→ **WORK ORDER**: The line containing "(orphanPool m) (incrementalRelayFee" marks the end, so write out exactly every line from the top of the entries below through that one.

→ **DATA FOR PROCESSING**:
_ _ _ _ _
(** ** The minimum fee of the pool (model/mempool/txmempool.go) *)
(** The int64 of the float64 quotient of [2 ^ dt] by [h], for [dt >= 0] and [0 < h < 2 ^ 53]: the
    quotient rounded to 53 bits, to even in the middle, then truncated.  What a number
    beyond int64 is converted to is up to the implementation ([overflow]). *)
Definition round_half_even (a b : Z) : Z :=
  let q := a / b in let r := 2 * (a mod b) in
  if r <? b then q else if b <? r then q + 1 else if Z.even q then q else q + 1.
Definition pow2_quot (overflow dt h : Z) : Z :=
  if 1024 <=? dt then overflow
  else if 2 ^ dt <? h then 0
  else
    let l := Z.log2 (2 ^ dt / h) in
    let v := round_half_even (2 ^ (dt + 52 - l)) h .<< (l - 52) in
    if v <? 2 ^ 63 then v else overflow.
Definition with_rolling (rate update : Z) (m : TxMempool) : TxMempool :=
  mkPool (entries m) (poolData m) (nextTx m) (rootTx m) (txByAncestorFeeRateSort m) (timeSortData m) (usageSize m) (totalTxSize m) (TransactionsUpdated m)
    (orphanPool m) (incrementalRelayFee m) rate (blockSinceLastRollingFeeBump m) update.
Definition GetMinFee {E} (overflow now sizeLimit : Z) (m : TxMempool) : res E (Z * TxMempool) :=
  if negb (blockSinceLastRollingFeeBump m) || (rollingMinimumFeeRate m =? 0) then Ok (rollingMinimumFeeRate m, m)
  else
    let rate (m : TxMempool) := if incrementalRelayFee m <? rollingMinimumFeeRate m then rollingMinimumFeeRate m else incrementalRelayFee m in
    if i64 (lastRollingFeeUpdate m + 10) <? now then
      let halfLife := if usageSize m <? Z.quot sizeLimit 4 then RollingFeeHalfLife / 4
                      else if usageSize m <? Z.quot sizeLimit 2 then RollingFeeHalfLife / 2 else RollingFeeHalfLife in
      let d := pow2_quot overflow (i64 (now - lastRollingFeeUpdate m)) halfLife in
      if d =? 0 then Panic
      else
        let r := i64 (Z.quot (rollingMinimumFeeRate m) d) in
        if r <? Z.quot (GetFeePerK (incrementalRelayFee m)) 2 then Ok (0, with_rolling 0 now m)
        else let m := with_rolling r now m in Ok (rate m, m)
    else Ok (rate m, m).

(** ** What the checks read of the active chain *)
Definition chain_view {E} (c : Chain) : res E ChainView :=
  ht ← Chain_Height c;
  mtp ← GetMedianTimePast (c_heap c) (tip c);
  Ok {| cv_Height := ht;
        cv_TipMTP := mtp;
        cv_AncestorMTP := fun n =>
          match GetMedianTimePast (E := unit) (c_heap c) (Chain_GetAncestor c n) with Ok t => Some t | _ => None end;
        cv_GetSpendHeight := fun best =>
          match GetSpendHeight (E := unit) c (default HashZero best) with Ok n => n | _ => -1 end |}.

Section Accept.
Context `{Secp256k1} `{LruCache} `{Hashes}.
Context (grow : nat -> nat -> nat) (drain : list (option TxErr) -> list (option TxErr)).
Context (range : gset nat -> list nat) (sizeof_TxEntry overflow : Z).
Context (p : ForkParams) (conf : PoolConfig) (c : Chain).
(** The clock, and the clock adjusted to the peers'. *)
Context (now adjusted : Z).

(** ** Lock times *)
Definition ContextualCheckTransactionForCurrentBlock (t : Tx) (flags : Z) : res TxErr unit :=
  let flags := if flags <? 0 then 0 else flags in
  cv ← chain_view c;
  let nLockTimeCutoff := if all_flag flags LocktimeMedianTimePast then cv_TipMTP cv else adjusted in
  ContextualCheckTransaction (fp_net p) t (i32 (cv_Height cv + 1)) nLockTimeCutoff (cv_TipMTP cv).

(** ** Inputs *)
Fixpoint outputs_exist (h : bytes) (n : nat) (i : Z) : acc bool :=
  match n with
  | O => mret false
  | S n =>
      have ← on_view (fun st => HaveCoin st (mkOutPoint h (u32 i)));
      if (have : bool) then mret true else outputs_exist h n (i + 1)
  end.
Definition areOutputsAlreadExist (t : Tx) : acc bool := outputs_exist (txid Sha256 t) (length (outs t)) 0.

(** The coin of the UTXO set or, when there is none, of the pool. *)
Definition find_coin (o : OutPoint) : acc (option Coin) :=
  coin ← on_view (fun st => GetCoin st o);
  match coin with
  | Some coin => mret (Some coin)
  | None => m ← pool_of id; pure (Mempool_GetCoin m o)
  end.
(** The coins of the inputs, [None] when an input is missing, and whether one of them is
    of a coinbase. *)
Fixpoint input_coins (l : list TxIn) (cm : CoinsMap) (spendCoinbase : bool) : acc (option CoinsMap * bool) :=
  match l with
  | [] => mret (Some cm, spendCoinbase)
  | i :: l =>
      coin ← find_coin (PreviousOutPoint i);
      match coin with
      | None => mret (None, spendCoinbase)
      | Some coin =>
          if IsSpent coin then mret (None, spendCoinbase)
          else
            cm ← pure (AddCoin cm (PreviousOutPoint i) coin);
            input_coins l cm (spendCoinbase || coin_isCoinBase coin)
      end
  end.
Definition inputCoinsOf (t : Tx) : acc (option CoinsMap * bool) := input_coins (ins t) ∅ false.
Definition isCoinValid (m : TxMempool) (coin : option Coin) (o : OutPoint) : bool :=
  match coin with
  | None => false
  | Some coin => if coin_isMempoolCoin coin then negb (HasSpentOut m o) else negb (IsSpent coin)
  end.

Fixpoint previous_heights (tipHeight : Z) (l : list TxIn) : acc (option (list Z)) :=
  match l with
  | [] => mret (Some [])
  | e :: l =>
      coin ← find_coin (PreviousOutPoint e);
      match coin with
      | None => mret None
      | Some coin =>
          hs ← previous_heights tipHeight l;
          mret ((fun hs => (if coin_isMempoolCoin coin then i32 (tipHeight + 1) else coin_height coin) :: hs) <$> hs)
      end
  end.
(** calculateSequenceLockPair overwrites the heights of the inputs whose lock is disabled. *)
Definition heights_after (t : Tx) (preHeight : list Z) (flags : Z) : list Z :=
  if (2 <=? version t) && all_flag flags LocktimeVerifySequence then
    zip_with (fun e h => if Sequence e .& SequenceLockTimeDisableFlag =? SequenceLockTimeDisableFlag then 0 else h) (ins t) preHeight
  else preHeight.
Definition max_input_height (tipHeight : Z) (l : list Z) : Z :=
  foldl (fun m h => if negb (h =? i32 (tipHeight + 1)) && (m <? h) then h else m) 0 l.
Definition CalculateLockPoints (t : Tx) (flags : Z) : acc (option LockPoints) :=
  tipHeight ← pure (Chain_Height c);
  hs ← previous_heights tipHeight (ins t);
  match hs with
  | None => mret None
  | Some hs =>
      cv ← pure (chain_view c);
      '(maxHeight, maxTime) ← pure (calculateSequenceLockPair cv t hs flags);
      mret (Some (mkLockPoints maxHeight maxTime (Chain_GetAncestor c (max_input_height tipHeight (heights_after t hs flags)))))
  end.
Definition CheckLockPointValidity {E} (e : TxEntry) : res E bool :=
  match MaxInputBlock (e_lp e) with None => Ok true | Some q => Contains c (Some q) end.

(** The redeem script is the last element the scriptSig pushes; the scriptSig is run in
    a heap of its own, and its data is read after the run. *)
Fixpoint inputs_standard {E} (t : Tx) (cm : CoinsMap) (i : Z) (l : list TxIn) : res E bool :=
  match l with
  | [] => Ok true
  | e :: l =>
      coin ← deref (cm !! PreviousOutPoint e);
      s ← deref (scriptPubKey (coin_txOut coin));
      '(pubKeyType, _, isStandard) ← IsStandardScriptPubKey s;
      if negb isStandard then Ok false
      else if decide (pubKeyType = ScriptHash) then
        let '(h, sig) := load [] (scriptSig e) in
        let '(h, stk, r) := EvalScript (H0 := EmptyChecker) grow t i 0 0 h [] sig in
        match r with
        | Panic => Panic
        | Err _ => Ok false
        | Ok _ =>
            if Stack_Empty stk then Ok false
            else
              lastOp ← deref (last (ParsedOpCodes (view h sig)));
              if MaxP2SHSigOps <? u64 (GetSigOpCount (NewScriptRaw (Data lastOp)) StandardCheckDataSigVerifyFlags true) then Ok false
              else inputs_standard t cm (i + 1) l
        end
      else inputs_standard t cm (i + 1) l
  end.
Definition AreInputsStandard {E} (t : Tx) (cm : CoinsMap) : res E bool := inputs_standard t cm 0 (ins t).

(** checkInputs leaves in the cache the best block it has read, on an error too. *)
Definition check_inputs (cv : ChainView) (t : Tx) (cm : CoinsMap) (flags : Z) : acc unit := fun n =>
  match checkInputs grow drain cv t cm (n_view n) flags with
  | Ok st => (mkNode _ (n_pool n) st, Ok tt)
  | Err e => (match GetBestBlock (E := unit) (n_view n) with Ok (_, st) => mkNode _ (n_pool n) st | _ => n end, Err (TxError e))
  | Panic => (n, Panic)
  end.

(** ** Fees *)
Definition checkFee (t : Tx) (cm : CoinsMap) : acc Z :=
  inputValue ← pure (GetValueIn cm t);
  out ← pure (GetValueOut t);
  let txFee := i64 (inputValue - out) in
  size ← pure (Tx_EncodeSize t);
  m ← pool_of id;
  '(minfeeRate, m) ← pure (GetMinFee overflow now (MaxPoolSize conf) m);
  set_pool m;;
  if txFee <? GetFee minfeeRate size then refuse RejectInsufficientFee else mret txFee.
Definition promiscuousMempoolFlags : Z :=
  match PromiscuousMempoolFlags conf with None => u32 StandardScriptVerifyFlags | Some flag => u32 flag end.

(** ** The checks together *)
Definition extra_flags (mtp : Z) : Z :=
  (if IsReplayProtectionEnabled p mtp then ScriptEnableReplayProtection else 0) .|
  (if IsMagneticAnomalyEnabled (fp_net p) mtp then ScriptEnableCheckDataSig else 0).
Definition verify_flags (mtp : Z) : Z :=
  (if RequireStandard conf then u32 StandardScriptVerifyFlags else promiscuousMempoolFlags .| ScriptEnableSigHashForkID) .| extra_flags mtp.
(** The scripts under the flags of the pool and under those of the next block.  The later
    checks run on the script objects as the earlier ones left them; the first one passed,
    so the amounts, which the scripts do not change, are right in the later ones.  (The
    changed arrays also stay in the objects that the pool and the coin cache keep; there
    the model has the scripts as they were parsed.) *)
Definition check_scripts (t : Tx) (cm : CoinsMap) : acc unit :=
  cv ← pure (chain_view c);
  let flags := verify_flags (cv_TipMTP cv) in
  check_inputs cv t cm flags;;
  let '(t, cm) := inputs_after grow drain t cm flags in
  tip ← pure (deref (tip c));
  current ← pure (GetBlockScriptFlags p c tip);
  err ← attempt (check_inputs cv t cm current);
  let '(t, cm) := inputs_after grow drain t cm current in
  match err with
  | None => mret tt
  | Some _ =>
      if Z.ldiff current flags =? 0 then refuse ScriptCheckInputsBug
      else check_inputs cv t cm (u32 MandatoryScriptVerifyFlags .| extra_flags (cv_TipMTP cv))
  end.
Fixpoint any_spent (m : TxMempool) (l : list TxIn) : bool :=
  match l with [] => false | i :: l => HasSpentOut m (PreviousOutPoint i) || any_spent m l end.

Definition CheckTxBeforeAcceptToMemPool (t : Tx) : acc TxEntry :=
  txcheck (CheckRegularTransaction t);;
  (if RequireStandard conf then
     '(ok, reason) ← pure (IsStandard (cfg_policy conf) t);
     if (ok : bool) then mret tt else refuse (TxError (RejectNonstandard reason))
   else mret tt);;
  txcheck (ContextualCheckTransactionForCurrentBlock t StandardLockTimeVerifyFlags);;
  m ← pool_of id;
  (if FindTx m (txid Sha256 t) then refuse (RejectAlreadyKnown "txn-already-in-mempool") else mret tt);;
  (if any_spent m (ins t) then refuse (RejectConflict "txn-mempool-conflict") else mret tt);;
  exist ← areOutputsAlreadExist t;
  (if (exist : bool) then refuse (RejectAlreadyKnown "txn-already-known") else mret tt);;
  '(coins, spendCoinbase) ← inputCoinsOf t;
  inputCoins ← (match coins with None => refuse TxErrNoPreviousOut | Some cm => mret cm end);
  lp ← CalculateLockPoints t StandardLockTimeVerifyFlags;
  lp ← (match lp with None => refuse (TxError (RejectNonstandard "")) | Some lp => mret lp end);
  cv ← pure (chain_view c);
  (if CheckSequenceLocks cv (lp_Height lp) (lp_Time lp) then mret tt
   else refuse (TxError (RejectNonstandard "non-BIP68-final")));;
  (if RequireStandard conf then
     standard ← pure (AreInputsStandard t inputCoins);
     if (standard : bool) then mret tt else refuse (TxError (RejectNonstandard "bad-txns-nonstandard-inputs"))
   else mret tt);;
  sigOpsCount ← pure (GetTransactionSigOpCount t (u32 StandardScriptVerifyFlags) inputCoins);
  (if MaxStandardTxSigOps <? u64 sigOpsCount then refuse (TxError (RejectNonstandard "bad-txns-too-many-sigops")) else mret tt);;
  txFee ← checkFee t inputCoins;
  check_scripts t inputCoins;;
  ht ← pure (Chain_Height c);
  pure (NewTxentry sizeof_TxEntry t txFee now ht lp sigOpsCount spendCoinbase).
_ _ _ _ _
→ **OUTPUT OF THE TASK**:
(** ** The minimum fee of the pool (model/mempool/txmempool.go) *)
(** The int64 of the float64 quotient of [2 ^ dt] by [h], for [dt >= 0] and [0 < h < 2 ^ 53]: the
    quotient rounded to 53 bits, to even in the middle, then truncated.  What a number
    beyond int64 is converted to is up to the implementation ([overflow]). *)
Definition round_half_even (a b : Z) : Z :=
  let q := a / b in let r := 2 * (a mod b) in
  if r <? b then q else if b <? r then q + 1 else if Z.even q then q else q + 1.
Definition pow2_quot (overflow dt h : Z) : Z :=
  if 1024 <=? dt then overflow
  else if 2 ^ dt <? h then 0
  else
    let l := Z.log2 (2 ^ dt / h) in
    let v := round_half_even (2 ^ (dt + 52 - l)) h .<< (l - 52) in
    if v <? 2 ^ 63 then v else overflow.
Definition with_rolling (rate update : Z) (m : TxMempool) : TxMempool :=
  mkPool (entries m) (poolData m) (nextTx m) (rootTx m) (txByAncestorFeeRateSort m) (timeSortData m) (usageSize m) (totalTxSize m) (TransactionsUpdated m)
    (orphanPool m) (incrementalRelayFee m) rate (blockSinceLastRollingFeeBump m) update.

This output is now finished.